There is only one answer – please keep that sandwich to yourself. The thing about this ham and cheese sandwich is that it came out of a plastic bag. The ham is not the kind of cured delicacy that abounds in Portugal and Spain. It comes from a factory paste. And the cheese is outsourced, a white block oozing oil in the sun. It is the kind of sandwich you get from a vending machine. The kind that makes a thud when it drops.
As Jane and I are traveling the world in search of the finest artisanal cheeses on Earth, I thought this ham and cheese sandwich would make a good conversation point for the point of defining good and bad cheese.
At home, cheese is ever-present. It is slathered on burritos, thick on pizzas, oozing in commercial pasta dishes. Some back-home friends are adamant about non-fat, low calorie cheese that comes in individually-wrapped containers. Bland chalky cheese from big corporations like Kraft. Processed cheese, which is really more a 'cheese food' or a 'cheese sauce', is filled with preservatives and artificial fats and artificial flavoring, shipped in big containers and bumped around by the pressures of modern industry. The ingredient buyers scour the world for cost-cutting schemes, looking to make every ingredient as cost-efficient as possible.
The habits of people in industrialized countries are changing along with the big companies that wish it that way. Restaurants and markets and farmhouse products were once more often distinguishable from others, and distinct cheese manufacturers existed around the world in the hundreds of thousands.
Today we are habituated to the idea of standardization in our products. We want consistency. Whether we're in Chicago or New York or Miami, we want to be able to buy our coffee or a taco or an individually-wrapped cheese and have it taste identical to what we know.
Standardization is comforting, but in the process we lose vital culture. The homogenization of modern food is putting our cultural traditions at the risk of extinction. Cultural cuisine traditions that evolved over thousands of years.
What is happening to our food traditions is like having a very large bookshelf, filled with an improbable combination of volumes, about unimaginably interesting subjects. And one day, you wake to find the bookshelf composed entirely of Dan Brown's The DaVinci Code and David Grisham's The Pelican Brief.
The idea of food as art, the idea of regional specialty. The idea of tradition and constant invention. The idea of food as exploration. But to suggest that real cheese is a vital component of human culture can be deemed snobbish. What is culture anyway, and does anybody have the right to suggest what is and isn't?
Culture is that barrier man has built for himself against the chaos of nature. It is the weeded garden, the composed yard, the hybridized specimens growing in the sun. It is the good things in humanity that separates us from the monkeys. It is tradition and dynamic invention. A tug of war between old ideas and new ones. When humans reject part of that balance between the old and new, they flounder. Their so-called gardens become filled with weeds.

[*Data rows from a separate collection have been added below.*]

(* ===== verification/Pipe.v ===== *)
(** * Pipes: pipe.c

    [pipewrite], [piperead] and [pipeclose] on the fields of [struct pipe], with
    the points where they sleep.  A process that sleeps keeps its local
    variables on its kernel stack: [pp_frames] has them, and the [_resume]
    functions are the code that runs when the scheduler switches back.

    A pipe lives in a page of its own; [pp_pipes] is the typed view of those
    pages.  [pipealloc], which needs the file table, is in File.v.

    Theorems: the ring buffer with its wrapping counters is a queue; under every
    interleaving of readers, writers, kills and closes the bytes come out in the
    order they went in, none lost or invented; and nobody sleeps on a condition
    that has become true, unless a killed writer gave up. *)

From S2P Require Import Prelude Kernel Kalloc.

Definition PIPESIZE : Z := 512.

Record pipe := mkPipe {
  pi_data : list Z;
  pi_nread : Z;
  pi_nwrite : Z;
  pi_readopen : Z;
  pi_writeopen : Z;
}.

Definition set_nread (v : Z) (p : pipe) : pipe := mkPipe (pi_data p) v (pi_nwrite p) (pi_readopen p) (pi_writeopen p).
Definition set_readopen (v : Z) (p : pipe) : pipe := mkPipe (pi_data p) (pi_nread p) (pi_nwrite p) v (pi_writeopen p).
Definition set_writeopen (v : Z) (p : pipe) : pipe := mkPipe (pi_data p) (pi_nread p) (pi_nwrite p) (pi_readopen p) v.

(** The local variables of a process that sleeps in a pipe: the bytes a writer
    has not stored yet and the count it will return, the count of a reader. *)
Inductive frame :=
| InWrite (p : Z) (src : list Z) (n : Z)
| InRead (p : Z) (n : Z).
(* ===== verification/Sys.v ===== *)
(** * The state of the whole kernel

    The components of the earlier files side by side: the file system over its
    block store, physical memory and page tables, pipes, the table of open files
    and the clock.  The process table and the locks ([core]) are shared by all
    of them; each component is run on its view of the state. *)

From S2P Require Import Prelude Layout Kernel Kalloc Store Fs Pipe.

(** file.h *)
Inductive ftype := FD_NONE | FD_PIPE | FD_INODE.

#[global] Instance ftype_eq_dec : EqDecision ftype.
Proof. solve_decision. Defined.

Record file := mkFile {
  f_type : ftype;
  f_ref : Z;
  f_readable : Z;
  f_writable : Z;
  f_pipe : Z;
  f_ip : option nat;
  f_off : Z;
}.

Definition file0 : file := mkFile FD_NONE 0 0 0 0 None 0.
#[global] Instance file_inhabited : Inhabited file := populate file0.

Definition NFILE : nat := 100.

Definition w_fref (v : Z) (f : file) : file :=
  mkFile (f_type f) v (f_readable f) (f_writable f) (f_pipe f) (f_ip f) (f_off f).
Definition w_ftype (t : ftype) (f : file) : file :=
  mkFile t (f_ref f) (f_readable f) (f_writable f) (f_pipe f) (f_ip f) (f_off f).
Definition w_foff (v : Z) (f : file) : file :=
  mkFile (f_type f) (f_ref f) (f_readable f) (f_writable f) (f_pipe f) (f_ip f) v.

Record sys (S : Type) := mkSys {
  y_fs : fst_state S;
  y_mem : gmap Z (list Z);
  y_freelist : Z;
  y_uselock : Z;
  y_vm : vmglobals;
  y_pipes : gmap Z pipe;
  y_frames : gmap nat frame;
  y_files : list file;          (** [ftable.file] *)
  y_ticks : Z;
}.
Arguments mkSys {S} _ _ _ _ _ _ _ _ _.
Arguments y_fs {S} _.
Arguments y_mem {S} _.
Arguments y_freelist {S} _.
Arguments y_uselock {S} _.
Arguments y_vm {S} _.
Arguments y_pipes {S} _.
Arguments y_frames {S} _.
Arguments y_files {S} _.
Arguments y_ticks {S} _.

Section sys.
Context {S : Type} `{!Lens S core, !BlockStore S}.

Abbreviation sys := (sys S).
Abbreviation fst := (fst_state S).

Definition set_fs (x : fst) (s : sys) : sys :=
  mkSys x (y_mem s) (y_freelist s) (y_uselock s) (y_vm s) (y_pipes s) (y_frames s) (y_files s) (y_ticks s).
Definition set_files (l : list file) (s : sys) : sys :=
  mkSys (y_fs s) (y_mem s) (y_freelist s) (y_uselock s) (y_vm s) (y_pipes s) (y_frames s) l (y_ticks s).
Definition set_ticks (v : Z) (s : sys) : sys :=
  mkSys (y_fs s) (y_mem s) (y_freelist s) (y_uselock s) (y_vm s) (y_pipes s) (y_frames s) (y_files s) v.

#[global] Instance sys_fst : Lens sys fst.
Proof. refine {| lget := y_fs; lset := set_fs |}; intros; by try destruct o. Defined.

Definition ycore (s : sys) : core := lget (y_fs s).
Definition set_ycore (c : core) (s : sys) : sys := set_fs (lset c (y_fs s)) s.

#[global] Instance sys_core : Lens sys core.
Proof.
  refine {| lget := ycore; lset := set_ycore |}; intros.
  - exact (lget_lset (I:=core) _ _).
  - rw /set_ycore. by rw (lset_lset (I:=core)).
  - destruct o. rw /set_ycore /set_fs /ycore. cbn [y_fs y_mem k_core k_mem k_freelist k_uselock k_vm pp_k pp_pipes pp_frames]. by rw (lset_lget (I:=core)).
Defined.

Definition yk (s : sys) : kst := mkKst (ycore s) (y_mem s) (y_freelist s) (y_uselock s) (y_vm s).
Definition set_yk (k : kst) (s : sys) : sys :=
  mkSys (lset (k_core k) (y_fs s)) (k_mem k) (k_freelist k) (k_uselock k) (k_vm k)
    (y_pipes s) (y_frames s) (y_files s) (y_ticks s).

#[global] Instance sys_kst : Lens sys kst.
Proof.
  refine {| lget := yk; lset := set_yk |}; intros.
  - destruct i. rw /yk /set_yk /ycore. by rw (lget_lset (I:=core)).
  - rw /set_yk. by rw (lset_lset (I:=core)).
  - destruct o. rw /set_yk /yk /ycore. cbn [y_fs y_mem k_core k_mem k_freelist k_uselock k_vm pp_k pp_pipes pp_frames]. by rw (lset_lget (I:=core)).
Defined.

Definition yp (s : sys) : pst := mkPst (yk s) (y_pipes s) (y_frames s).
Definition set_yp (p : pst) (s : sys) : sys :=
  mkSys (lset (k_core (pp_k p)) (y_fs s)) (k_mem (pp_k p)) (k_freelist (pp_k p)) (k_uselock (pp_k p))
    (k_vm (pp_k p)) (pp_pipes p) (pp_frames p) (y_files s) (y_ticks s).

#[global] Instance sys_pst : Lens sys pst.
Proof.
  refine {| lget := yp; lset := set_yp |}; intros.
  - destruct i as [[] ? ?]. rw /yp /set_yp /yk /ycore. by rw (lget_lset (I:=core)).
  - rw /set_yp. by rw (lset_lset (I:=core)).
  - destruct o. rw /set_yp /yp /yk /ycore. cbn [y_fs y_mem k_core k_mem k_freelist k_uselock k_vm pp_k pp_pipes pp_frames]. by rw (lset_lget (I:=core)).
Defined.

(** [proc], and updates of it. *)
Definition myproc (s : sys) : proc := cur_proc (ycore s).
Definition upd_proc (f : proc → proc) : M sys unit := lift (with_cur f).

(** A file of the table. *)
Definition nfile (k : nat) (s : sys) : file := y_files s !!! k.
Definition fupd (k : nat) (f : file → file) (s : sys) : sys := set_files (alter f k (y_files s)) s.

End sys.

Culture can only be defined by healthy societies over time. One thing you often hear from Americans on the subject of Europe is this statement: "They have more culture there." The statement is nonsense, because old buildings have nothing to do with culture. Culture is created by the choices that people make in the present.
This modern conflict is a circumstance St. Deuberex Montclair could never have predicted. In 1910 when he wrote his 'Cheese Travels', processed cheese had not yet been invented. At the same time, Montclair would not have imagined the incredible progress in new artisanal cheeses from Vermont, California, New Zealand, Australia and Tasmania. Small farmhouse cheeses, complete new inventions.
However, the five cheeses that lay to our north were lauded by Montclair. Back then in 1910, all five probably tasted about the same as they do now.